TASK GOAL: How do the lines below between the ones holding "Definition tsconfig_path cwd" and "(** Contents shared", inclusive, read? Give them again exactly, with no other lines.

....

(** The file paths, the same expressions in all six generators. *)
Definition at_ (cwd : Path.path) (ctx : GeneratorContext) (rel : list string) : string :=
  Path.to_string (Path.resolve cwd (projectPath ctx :: rel)).

Definition lib_rs_path cwd ctx := at_ cwd ctx ["programs"; projectName ctx; "src"; "lib.rs"].
Definition cargo_path cwd ctx := at_ cwd ctx ["programs"; projectName ctx; "Cargo.toml"].
Definition tests_path cwd ctx := at_ cwd ctx ["tests"; projectName ctx ++ ".ts"].
Definition sdk_path cwd ctx := at_ cwd ctx ["app"; "src"; "index.ts"].
Definition readme_path cwd ctx := at_ cwd ctx ["README.md"].
Definition tsconfig_path cwd ctx := at_ cwd ctx ["tsconfig.json"].

Definition programName (ctx : GeneratorContext) : string :=
  Js.replace_hyphens (projectName ctx).

(** [options.tokenDecimals || 9] *)
Definition decimals (ctx : GeneratorContext) : jsval :=
  or (getv (options ctx) "tokenDecimals") (JNum (Fin 9)).

(** Contents shared by the shape of all six generators. *)
Definition cargo_toml (tpl : string) (ctx : GeneratorContext) : string :=
  "[package]" ++ nl
  ++ "name = " ++ dq ++ programName ctx ++ dq ++ nl
  ++ static tpl "Cargo.toml" 0
  ++ "name = " ++ dq ++ programName ctx ++ dq ++ nl
  ++ static tpl "Cargo.toml" 1.

Definition tests_head (tpl : string) (ctx : GeneratorContext) : string :=
  let P := toPascalCase (programName ctx) in
  static tpl "tests.ts" 0
  ++ "import { " ++ P ++ " } from " ++ dq ++ "../target/types/" ++ programName ctx ++ dq ++ ";" ++ nl
  ++ static tpl "tests.ts" 1
  ++ "describe(" ++ dq ++ projectName ctx ++ dq ++ ", () => {" ++ nl
  ++ static tpl "tests.ts" 2
  ++ "  const program = anchor.workspace." ++ P ++ " as Program<" ++ P ++ ">;" ++ nl.

Definition readme_head (ctx : GeneratorContext) : string :=
  "# " ++ projectName ctx ++ nl.

(** The generators of marketplace, vault, governance and escrow (and the
    program, tests and README of nft-minting) have one interpolation shape. *)
Definition plain_generate (tpl : string) (cwd : Path.path) (ctx : GeneratorContext)
  : list GeneratedFile :=
  [ createFile (lib_rs_path cwd ctx)
      (static tpl "lib.rs" 0 ++ "pub mod " ++ programName ctx ++ " {" ++ nl
       ++ static tpl "lib.rs" 1);
    createFile (cargo_path cwd ctx) (cargo_toml tpl ctx);
    createFile (tests_path cwd ctx) (tests_head tpl ctx ++ static tpl "tests.ts" 3);
    createFile (sdk_path cwd ctx) (static tpl "index.ts" 0);
    createFile (readme_path cwd ctx) (readme_head ctx ++ static tpl "README.md" 0);
    createFile (tsconfig_path cwd ctx) (static tpl "tsconfig.json" 0) ].

(** [StakingGenerator.generate]: the program, tests and README interpolate
    [decimals]. *)
Definition staking_program_code (ctx : GeneratorContext) : string :=
  static "staking" "lib.rs" 0
  ++ "const TOKEN_DECIMALS: u8 = " ++ to_string (decimals ctx) ++ ";" ++ nl
  ++ static "staking" "lib.rs" 1
  ++ "pub mod " ++ programName ctx ++ " {" ++ nl
  ++ static "staking" "lib.rs" 2.

Definition staking_tests (ctx : GeneratorContext) : string :=
  tests_head "staking" ctx
  ++ static "staking" "tests.ts" 3
  ++ "      " ++ to_string (decimals ctx) ++ nl
  ++ static "staking" "tests.ts" 4
  ++ "      " ++ to_string (decimals ctx) ++ nl
  ++ static "staking" "tests.ts" 5
  ++ "    const stakeAmount = 1000 * 10 ** " ++ to_string (decimals ctx) ++ ";" ++ nl
  ++ static "staking" "tests.ts" 6.

Definition staking_readme (ctx : GeneratorContext) : string :=
  readme_head ctx ++ static "staking" "README.md" 0
  ++ "- Token Decimals: " ++ to_string (decimals ctx) ++ nl
  ++ static "staking" "README.md" 1.

Definition staking_generate (cwd : Path.path) (ctx : GeneratorContext) : list GeneratedFile :=
  [ createFile (lib_rs_path cwd ctx) (staking_program_code ctx);
    createFile (cargo_path cwd ctx) (cargo_toml "staking" ctx);
    createFile (tests_path cwd ctx) (staking_tests ctx);
    createFile (sdk_path cwd ctx) (static "staking" "index.ts" 0);
    createFile (readme_path cwd ctx) (staking_readme ctx);
    createFile (tsconfig_path cwd ctx) (static "staking" "tsconfig.json" 0) ].

(** [BaseTemplateGenerator.getDependencies] / [getDevDependencies] *)
Definition base_dependencies : Dependencies :=
  [("@coral-xyz/anchor", "^0.29.0"); ("@solana/web3.js", "^1.87.0")].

....

TASK ANSWER:
Definition tsconfig_path cwd ctx := at_ cwd ctx ["tsconfig.json"].

Definition programName (ctx : GeneratorContext) : string :=
  Js.replace_hyphens (projectName ctx).

(** [options.tokenDecimals || 9] *)
Definition decimals (ctx : GeneratorContext) : jsval :=
  or (getv (options ctx) "tokenDecimals") (JNum (Fin 9)).

(** Contents shared by the shape of all six generators. *)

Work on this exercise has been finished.